** Opening PROVIDED RECORDS block **

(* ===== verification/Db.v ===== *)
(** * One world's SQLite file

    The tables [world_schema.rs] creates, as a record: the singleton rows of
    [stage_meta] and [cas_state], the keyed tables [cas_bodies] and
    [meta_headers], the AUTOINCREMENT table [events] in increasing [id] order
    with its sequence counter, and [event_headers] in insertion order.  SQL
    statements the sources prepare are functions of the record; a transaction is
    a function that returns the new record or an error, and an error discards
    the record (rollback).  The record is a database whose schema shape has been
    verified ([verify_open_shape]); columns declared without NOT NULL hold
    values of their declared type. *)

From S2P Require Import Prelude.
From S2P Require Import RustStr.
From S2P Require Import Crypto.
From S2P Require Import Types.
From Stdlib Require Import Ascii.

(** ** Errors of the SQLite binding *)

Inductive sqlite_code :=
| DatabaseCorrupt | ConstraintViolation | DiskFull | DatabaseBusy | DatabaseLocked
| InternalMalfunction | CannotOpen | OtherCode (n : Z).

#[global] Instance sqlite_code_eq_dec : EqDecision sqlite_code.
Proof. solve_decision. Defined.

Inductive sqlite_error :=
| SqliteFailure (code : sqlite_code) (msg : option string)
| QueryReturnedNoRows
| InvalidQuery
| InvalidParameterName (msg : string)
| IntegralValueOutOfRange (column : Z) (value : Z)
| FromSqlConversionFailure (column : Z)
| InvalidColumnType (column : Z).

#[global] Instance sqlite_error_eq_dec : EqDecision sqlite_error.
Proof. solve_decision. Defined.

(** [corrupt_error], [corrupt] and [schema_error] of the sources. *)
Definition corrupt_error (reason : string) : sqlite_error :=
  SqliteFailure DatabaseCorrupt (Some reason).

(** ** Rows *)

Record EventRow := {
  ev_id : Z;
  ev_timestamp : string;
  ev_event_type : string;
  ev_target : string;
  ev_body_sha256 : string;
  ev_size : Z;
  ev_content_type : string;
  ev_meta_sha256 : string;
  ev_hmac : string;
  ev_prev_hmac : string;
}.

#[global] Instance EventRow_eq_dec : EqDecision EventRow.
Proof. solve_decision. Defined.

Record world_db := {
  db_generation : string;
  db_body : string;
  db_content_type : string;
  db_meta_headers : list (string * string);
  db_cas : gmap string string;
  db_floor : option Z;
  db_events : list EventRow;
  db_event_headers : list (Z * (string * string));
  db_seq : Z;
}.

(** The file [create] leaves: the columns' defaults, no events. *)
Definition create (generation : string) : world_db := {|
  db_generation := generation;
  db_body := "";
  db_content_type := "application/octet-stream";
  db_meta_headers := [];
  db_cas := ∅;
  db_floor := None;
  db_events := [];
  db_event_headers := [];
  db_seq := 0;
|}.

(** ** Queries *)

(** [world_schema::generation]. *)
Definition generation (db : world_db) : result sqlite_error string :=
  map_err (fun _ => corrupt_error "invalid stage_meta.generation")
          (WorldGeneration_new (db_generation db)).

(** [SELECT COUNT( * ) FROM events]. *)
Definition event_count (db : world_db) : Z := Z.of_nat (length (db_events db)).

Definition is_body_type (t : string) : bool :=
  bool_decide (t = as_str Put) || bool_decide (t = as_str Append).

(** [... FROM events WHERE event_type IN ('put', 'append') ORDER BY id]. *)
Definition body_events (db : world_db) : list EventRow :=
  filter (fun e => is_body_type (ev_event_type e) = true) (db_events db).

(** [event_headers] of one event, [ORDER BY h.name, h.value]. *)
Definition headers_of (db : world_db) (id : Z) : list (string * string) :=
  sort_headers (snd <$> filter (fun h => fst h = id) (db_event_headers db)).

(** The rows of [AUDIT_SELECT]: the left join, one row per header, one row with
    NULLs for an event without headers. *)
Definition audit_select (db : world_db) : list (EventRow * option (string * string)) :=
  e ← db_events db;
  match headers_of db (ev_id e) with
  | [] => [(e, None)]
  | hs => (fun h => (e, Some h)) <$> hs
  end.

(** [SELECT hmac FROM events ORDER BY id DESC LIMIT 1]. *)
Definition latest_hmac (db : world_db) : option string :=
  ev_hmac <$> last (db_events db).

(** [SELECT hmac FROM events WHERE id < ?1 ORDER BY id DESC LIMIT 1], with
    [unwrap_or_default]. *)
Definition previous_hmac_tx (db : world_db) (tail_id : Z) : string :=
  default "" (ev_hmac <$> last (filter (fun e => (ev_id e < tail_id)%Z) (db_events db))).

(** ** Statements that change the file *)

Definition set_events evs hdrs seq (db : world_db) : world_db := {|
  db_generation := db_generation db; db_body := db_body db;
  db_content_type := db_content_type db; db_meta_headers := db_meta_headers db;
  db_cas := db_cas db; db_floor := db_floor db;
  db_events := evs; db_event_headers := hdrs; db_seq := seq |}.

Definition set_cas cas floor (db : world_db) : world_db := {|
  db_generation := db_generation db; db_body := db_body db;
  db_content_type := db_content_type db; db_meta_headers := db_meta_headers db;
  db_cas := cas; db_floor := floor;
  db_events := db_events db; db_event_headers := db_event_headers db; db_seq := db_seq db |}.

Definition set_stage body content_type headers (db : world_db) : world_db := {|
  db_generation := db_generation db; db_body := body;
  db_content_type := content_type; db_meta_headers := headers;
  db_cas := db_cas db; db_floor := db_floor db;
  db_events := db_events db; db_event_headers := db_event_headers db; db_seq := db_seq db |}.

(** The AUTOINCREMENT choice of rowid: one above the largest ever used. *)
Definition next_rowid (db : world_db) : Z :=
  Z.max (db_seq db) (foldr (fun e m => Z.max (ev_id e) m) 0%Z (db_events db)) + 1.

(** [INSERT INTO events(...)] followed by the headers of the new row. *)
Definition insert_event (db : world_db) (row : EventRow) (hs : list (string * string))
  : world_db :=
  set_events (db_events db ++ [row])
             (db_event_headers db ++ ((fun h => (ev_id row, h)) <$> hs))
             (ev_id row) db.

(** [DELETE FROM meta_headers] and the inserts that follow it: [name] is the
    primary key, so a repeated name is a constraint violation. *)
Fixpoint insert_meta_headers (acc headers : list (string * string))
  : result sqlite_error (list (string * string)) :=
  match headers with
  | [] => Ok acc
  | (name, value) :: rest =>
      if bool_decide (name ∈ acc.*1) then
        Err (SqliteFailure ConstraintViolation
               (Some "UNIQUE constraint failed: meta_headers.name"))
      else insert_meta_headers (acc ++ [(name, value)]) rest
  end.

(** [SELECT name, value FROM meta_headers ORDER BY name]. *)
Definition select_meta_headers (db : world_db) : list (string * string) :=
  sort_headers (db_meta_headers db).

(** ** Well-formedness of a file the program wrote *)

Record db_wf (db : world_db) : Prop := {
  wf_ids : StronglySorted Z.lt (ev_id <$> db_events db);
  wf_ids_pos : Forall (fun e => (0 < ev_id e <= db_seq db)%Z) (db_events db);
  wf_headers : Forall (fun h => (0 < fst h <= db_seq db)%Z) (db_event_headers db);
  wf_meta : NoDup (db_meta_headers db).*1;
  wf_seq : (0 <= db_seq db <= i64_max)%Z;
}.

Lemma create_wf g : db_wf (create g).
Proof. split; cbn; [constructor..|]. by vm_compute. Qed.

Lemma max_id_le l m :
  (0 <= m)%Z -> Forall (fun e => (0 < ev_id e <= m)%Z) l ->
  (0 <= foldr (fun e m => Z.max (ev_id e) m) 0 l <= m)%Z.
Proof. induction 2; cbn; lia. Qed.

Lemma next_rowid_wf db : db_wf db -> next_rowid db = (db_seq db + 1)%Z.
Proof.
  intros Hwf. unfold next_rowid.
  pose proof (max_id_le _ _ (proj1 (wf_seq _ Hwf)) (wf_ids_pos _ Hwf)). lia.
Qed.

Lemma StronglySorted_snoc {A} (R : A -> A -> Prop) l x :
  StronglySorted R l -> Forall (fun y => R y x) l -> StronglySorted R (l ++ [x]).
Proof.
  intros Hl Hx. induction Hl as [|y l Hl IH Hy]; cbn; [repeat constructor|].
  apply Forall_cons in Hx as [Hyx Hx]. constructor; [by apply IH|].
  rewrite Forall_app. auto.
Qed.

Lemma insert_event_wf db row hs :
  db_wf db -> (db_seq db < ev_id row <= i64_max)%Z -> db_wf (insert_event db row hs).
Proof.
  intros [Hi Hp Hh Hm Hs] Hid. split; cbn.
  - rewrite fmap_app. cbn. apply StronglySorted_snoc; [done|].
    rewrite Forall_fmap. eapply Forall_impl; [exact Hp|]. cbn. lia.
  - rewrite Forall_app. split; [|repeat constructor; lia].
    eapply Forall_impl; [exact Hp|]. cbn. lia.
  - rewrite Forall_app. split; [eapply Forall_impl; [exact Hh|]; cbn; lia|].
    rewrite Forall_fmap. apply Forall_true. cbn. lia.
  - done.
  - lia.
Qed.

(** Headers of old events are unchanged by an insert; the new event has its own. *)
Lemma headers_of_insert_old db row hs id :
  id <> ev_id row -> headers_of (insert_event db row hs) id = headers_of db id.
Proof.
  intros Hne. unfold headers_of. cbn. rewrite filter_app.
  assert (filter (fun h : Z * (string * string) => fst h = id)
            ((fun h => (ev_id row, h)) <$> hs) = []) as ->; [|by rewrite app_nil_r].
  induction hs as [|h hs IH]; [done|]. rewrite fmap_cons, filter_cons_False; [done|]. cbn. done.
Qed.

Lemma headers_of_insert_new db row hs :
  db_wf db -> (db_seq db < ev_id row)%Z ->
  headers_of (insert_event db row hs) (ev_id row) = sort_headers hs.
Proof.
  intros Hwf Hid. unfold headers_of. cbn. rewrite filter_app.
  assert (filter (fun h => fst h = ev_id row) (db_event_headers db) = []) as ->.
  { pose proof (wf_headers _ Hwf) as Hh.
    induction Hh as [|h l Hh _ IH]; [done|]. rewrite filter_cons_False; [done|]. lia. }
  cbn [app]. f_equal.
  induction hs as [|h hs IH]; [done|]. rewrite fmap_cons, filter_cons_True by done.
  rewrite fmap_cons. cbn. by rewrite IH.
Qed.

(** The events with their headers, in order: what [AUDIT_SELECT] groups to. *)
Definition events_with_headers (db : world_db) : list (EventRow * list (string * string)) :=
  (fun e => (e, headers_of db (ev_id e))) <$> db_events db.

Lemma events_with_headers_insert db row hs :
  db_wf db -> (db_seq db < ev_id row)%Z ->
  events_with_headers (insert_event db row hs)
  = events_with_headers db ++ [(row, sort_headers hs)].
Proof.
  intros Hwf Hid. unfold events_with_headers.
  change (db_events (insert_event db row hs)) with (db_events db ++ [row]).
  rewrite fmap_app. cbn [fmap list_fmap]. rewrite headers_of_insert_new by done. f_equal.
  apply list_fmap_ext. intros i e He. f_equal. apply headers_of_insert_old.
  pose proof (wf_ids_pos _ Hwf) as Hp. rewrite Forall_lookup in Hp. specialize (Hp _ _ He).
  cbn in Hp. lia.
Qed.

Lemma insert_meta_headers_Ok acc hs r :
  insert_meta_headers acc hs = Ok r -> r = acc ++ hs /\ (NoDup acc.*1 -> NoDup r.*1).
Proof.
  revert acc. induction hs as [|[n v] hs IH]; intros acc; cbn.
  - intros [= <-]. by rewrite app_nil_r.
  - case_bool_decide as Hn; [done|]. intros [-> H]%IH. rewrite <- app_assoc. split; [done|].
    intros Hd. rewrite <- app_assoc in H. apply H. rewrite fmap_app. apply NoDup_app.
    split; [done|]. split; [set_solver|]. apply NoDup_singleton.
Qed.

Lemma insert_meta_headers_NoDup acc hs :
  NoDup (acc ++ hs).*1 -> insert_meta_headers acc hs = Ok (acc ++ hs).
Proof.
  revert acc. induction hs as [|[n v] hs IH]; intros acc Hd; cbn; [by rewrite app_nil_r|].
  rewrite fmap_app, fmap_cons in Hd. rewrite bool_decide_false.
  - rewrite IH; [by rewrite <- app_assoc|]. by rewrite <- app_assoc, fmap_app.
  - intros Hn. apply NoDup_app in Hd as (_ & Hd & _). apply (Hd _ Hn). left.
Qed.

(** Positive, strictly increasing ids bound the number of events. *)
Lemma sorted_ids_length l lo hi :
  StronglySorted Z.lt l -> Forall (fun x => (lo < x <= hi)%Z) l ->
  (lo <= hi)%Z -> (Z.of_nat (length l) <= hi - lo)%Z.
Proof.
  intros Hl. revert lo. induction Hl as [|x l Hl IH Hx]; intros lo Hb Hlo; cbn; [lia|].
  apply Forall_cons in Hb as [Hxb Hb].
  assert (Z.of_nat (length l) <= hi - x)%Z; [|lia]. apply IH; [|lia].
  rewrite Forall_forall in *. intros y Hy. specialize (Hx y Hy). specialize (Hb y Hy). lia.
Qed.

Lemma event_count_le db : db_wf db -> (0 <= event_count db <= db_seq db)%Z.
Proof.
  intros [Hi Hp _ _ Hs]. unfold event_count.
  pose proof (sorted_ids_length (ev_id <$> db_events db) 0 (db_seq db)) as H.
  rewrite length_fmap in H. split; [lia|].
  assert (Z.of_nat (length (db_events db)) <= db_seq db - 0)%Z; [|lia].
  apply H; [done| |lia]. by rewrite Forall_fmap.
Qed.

** Closing PROVIDED RECORDS block **

### DIRECTIONS
For this exercise, please output exactly the lines above starting at the line with "filter_cons_True by done." and ending at the line with "[(row, sort_headers hs)].", ends included.

### SOLUTION
  induction hs as [|h hs IH]; [done|]. rewrite fmap_cons, filter_cons_True by done.
  rewrite fmap_cons. cbn. by rewrite IH.
Qed.

(** The events with their headers, in order: what [AUDIT_SELECT] groups to. *)
Definition events_with_headers (db : world_db) : list (EventRow * list (string * string)) :=
  (fun e => (e, headers_of db (ev_id e))) <$> db_events db.

Lemma events_with_headers_insert db row hs :
  db_wf db -> (db_seq db < ev_id row)%Z ->
  events_with_headers (insert_event db row hs)
  = events_with_headers db ++ [(row, sort_headers hs)].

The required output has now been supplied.